~rlb/lokke

lokke/DESIGN.md -rw-r--r-- 22.8 KiB
3fd7f1aeRob Browning Don't accidentally, implicitly :refer :all 7 months ago

#Compilation

The current approach is to let the Scheme macro-expansion process act as the primary compiler just as it does for Guile itself. It's unclear whether or not this is the approach we'll want to keep.

The Scheme compiler compiles from Scheme to the next level down in the compiler tower which is tree-il. We explicitly invoke the Scheme compiler in an environment (which is a Guile module, which is a Clojure namespace) that has macros defined that implement much of Clojure when expanded.

After that expansion, we walk the tree-il representation in order to rewrite normal (x ...) calls as (invoke x ...), where invoke is a generic function that has specializations allowing it to handle Clojure's "invocable" instances, e.g. (:foo #{bar}) becomes (invoke :foo #{bar}), ([1 2 3] 2) becomes (invoke [1 2 3] 2), etc. Once the final tree-il code is ready, we return it to Guile for compilation or execution via the lower levels of language tower.

The compilation process uses some symbols starting with /lokke/ as a side channel for communication (discussed further below), which should be fine since symbols staring with "/" are illegal in Clojure itself (and at least unreadable in Clojure on the JVM).

Clojure's "compound" (namespaced) symbols like clojure.string/join present another wrinkle. Currently these symbols are left alone at the Clojure and Scheme levels, and then a final pass over the tree-il code rewrites any remaining, namespaced, top-level references as Guile module references, e.g. clojure.string/join effectively becomes (@ (lokke ns clojure string) join).

Since the core of the compiler is the macroexpander, it must be able to traverse and expand all of the appropriate literal structures. For Scheme that primarily means being able to traverse lists, but Clojure requires that we also traverse literal hash-maps, hash-sets, and vectors, i.e. [(some-macro x)] must expand some-macro at compile time.

To support that, those literals are always represented to the compiler as pseudo-function invocations like (/lokke/reader-hash-map metadata kvs ...) and (/lokke/reader-hash-set metadata x ...), which the macroexpander can traverse. The reader creates this representation when invoked via read-for-compiler, and the metadata will either be #nil or a (/lokke/reader-hash-map kvs ...) derived from any reader metadata preceding the literal, say via ^{:x 1} [1].

These pseudo-functions present a problem for Clojure syntax expanders (created with the Clojure side defmacro) since those expanders expect to see actual hash-maps and hash-sets. So before a form is passed to one of them, all of the pseudo-function calls are transformed into the Clojure instances they represent, and then, once the expander has returned its expansion, any instances in the result are transformed back to the corresponding pseudo-function calls.

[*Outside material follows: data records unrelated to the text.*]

(** * granola-to-markdown: a shallow embedding of [sync.py]

    The development follows the layout of the source file: the Tiptap
    renderer, the extraction helpers, the formatting functions and the
    incremental [sync] loop, then the properties proved about them.

    Conventions of the embedding.
    - A Python [str] is a [string]; the text is taken to be 7-bit ASCII
      (the character classes [\w] and [\s] and [str.lower] are the ASCII
      restrictions of Python's; a byte above 127 is neither a word
      character nor a space and is left alone by [lower]).
    - A dict that the source iterates over is an association list in
      insertion order ([dict]); a dict that is only looked up is a [gmap].
    - A JSON object with optional keys is a record of [option] fields;
      [d.get(k, default)] is [default default (field d)].
    - Library calls whose behaviour is not part of this repository
      ([datetime.fromisoformat], [strftime], [datetime.now]) are the
      operations of the class [Datetime]. *)

From Stdlib Require Import Ascii ZArith Lia Bool.
From stdpp Require Import base option list gmap strings pretty sorting.

Set Warnings "-register-all".

(* ------------------------------------------------------------------ *)
(** * Python string primitives                                         *)
(* ------------------------------------------------------------------ *)

Module PyStr.

Definition nl_char : ascii := "010"%char.
Definition dquote_char : ascii := "034"%char.
Definition nl : string := String nl_char "".
Definition dquote : string := String dquote_char "".

(** [c.isspace()] on ASCII; also the class [\s] of [re] on [str]. *)
Definition is_space (c : ascii) : bool :=
  let n := nat_of_ascii c in
  ((9 <=? n) && (n <=? 13)) || ((28 <=? n) && (n <=? 32)).

(** The class [\w] of [re] on ASCII text. *)
Definition is_word (c : ascii) : bool :=
  let n := nat_of_ascii c in
  ((48 <=? n) && (n <=? 57)) || ((65 <=? n) && (n <=? 90))
  || ((97 <=? n) && (n <=? 122)) || (n =? 95).

Definition lower_char (c : ascii) : ascii :=
  let n := nat_of_ascii c in
  if (65 <=? n) && (n <=? 90) then ascii_of_nat (n + 32) else c.

Definition is_char (a : ascii) (c : ascii) : bool :=
  if ascii_dec a c then true else false.

Fixpoint str_map (f : ascii -> ascii) (s : string) : string :=
  match s with
  | "" => ""
  | String c s' => String (f c) (str_map f s')
  end.

Fixpoint str_filter (p : ascii -> bool) (s : string) : string :=
  match s with
  | "" => ""
  | String c s' => if p c then String c (str_filter p s') else str_filter p s'
  end.

Fixpoint str_existsb (p : ascii -> bool) (s : string) : bool :=
  match s with
  | "" => false
  | String c s' => p c || str_existsb p s'
  end.

(** [s.lower()] *)
Definition lower (s : string) : string := str_map lower_char s.

Fixpoint lstrip_by (p : ascii -> bool) (s : string) : string :=
  match s with
  | "" => ""
  | String c s' => if p c then lstrip_by p s' else s
  end.

Fixpoint rstrip_by (p : ascii -> bool) (s : string) : string :=
  match s with
  | "" => ""
  | String c s' =>
      match rstrip_by p s' with
      | "" => if p c then "" else String c ""
      | r => String c r
      end
  end.

Definition strip_by (p : ascii -> bool) (s : string) : string :=
  rstrip_by p (lstrip_by p s).

(** [s.strip()] *)
Definition strip (s : string) : string := strip_by is_space s.

(** [s[:n]] *)
Fixpoint str_take (n : nat) (s : string) : string :=
  match n, s with
  | S k, String c s' => String c (str_take k s')
  | _, _ => ""
  end.

(** [sep.join(l)] *)
Fixpoint join (sep : string) (l : list string) : string :=
  match l with
  | [] => ""
  | [x] => x
  | x :: r => x +:+ sep +:+ join sep r
  end.

(** ["".join(l)] *)
Definition concat (l : list string) : string := join "" l.

(** [s.split(c)] for a one-character separator; never the empty list. *)
Fixpoint split (sep : ascii) (s : string) : list string :=
  match s with
  | "" => [""]
  | String c s' =>
      if is_char sep c then "" :: split sep s'
      else match split sep s' with
           | h :: t => String c h :: t
           | [] => [String c ""]
           end
  end.

(** [s * n] *)
Fixpoint repeat_str (s : string) (n : nat) : string :=
  match n with
  | O => ""
  | S k => s +:+ repeat_str s k
  end.

(** [s.replace(old, new)] for a one-character [old]. *)
Fixpoint replace_char (old : ascii) (new : string) (s : string) : string :=
  match s with
  | "" => ""
  | String c s' =>
      if is_char old c then new +:+ replace_char old new s'
      else String c (replace_char old new s')
  end.

(** [re.sub(cls + "+", rep, s)]: every maximal run of characters of the
    class [p] becomes one [rep]. [in_run] says that the previous
    character belonged to a run that was already replaced. *)
Fixpoint sub_runs (p : ascii -> bool) (rep : string) (in_run : bool)
         (s : string) : string :=
  match s with
  | "" => ""
  | String c s' =>
      if p c then
        if in_run then sub_runs p rep true s'
        else rep +:+ sub_runs p rep true s'
      else String c (sub_runs p rep false s')
  end.

(** Truthiness of a [str]. *)
Definition nonempty (s : string) : bool :=
  match s with "" => false | _ => true end.

(** [x or y] on strings. *)
Definition or_else (s d : string) : string := if nonempty s then s else d.

End PyStr.

Import PyStr.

That is, #{foo} will be an actual hash-set instance containing the symbol foo whenever it is encountered by Clojure code during compilation, for example whenever a Clojure defmacro expander sees it, but it will be (/lokke/reader-hash-set #nil foo) whenever it is encountered by the Scheme syntax expander.

In part, we've started with this approach because we wanted to try relying on the normal Scheme macroexpander for compilation (as Guile's Scheme dialect does), so that, among other things, we can use hygienic macros (i.e. define-syntax), and their pattern matching when feasible.

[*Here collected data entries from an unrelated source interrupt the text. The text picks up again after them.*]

(** The setter of [verbose] that is in force (the later of the two
    definitions in the class). *)
Definition verbose_setter (rhs : pyval) : M tool unit :=
  match rhs with
  | PBool b => modify (with_verbose (Z.b2z b))
  | PInt z => modify (with_verbose z)
  | PFloat f => (z <- lift (int_of_float f) ;; modify (with_verbose z))%py
  | PStr s =>
      match py_int_of_str s with
      | Some z => modify (with_verbose z)
      | None => modify (with_verbose (Z.b2z (0 <? Z.of_nat (String.length s))))
      end
  | PNone => modify (with_verbose 0)
  | PList _ | PDict _ => raise TypeError
  end.

Definition debug_setter (rhs : pyval) : M tool unit :=
  (z <- (fun t => (t, convertto_numeric_value (switches t) None rhs)) ;;
   modify (with_debug z))%py.

(** [switched(self, key, just_present=False, default=None)]. *)
Definition switched (sw : gmap string pyval) (key : string) (just_present : bool) : bool :=
  let result := match sw !! key with Some v => v | None => PNone end in
  let present :=
    match result with
    | PList l => (0 <? Z.of_nat (length l))
    | _ => negb (is_None result)
    end in
  if just_present then present else py_truthy result.

(** [set_exitcode(self, code: int)]. *)
Definition set_exitcode (code : Z) : M tool unit :=
  if (0 <=? code) && (code <=? 255) then modify (with_exitcode code)
  else raise ValueError.

(** The setter of property [exitcode]. *)
Definition exitcode_setter (code : Z) : M tool unit := set_exitcode code.

(** The getter of property [exitcode]. *)
Definition exitcode (t : tool) : Z := _exitcode t.

Definition still_ok (t : tool) : bool := (exitcode t =? 0).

This is another choice that may or may not turn out to be desirable in the long run, and even if we don't decide to purse a completely independent compiler, perhaps we'll end up wanting to rewrite the macros to be able to handle/match Clojure data structures directly. Though that could make them notably more complicated and might preclude the simpler syntax-rules style macros in some cases (as compared to syntax-case).

To support this domain shifting approach there are two flavors of the reader functions, one for the compiler, and then the "normal" flavor. The former produces input suitable for the compiler, including, for example, the(/lokke/reader-vector #nil 1 2 3) style forms instead of native Clojure instances. The latter (the normal reade)r returns native data structures as you might expect, though of course the contents will be unevaluated.

The compiler represents lists as scheme lists so that the syntax expander will handle expansions normally. The intention is for any quoted lists to end up compiled to normal Guile const lists (which may be mmapped and immutable, though possibly only when compiled right now).

#Dynamic variables

When a dynamic variable *out* is defined via defdyn, it is actually represented by a "hidden" top-level definition (define /lokke/dynamic-*out* (make-fluid ...)) in the current Guile module. Then foo itself is made an identifier-syntax that expands into (fluid-ref /lokke/dynamic-foo). Binding conveyance is provided by transferring Guile's current-dynamic-state.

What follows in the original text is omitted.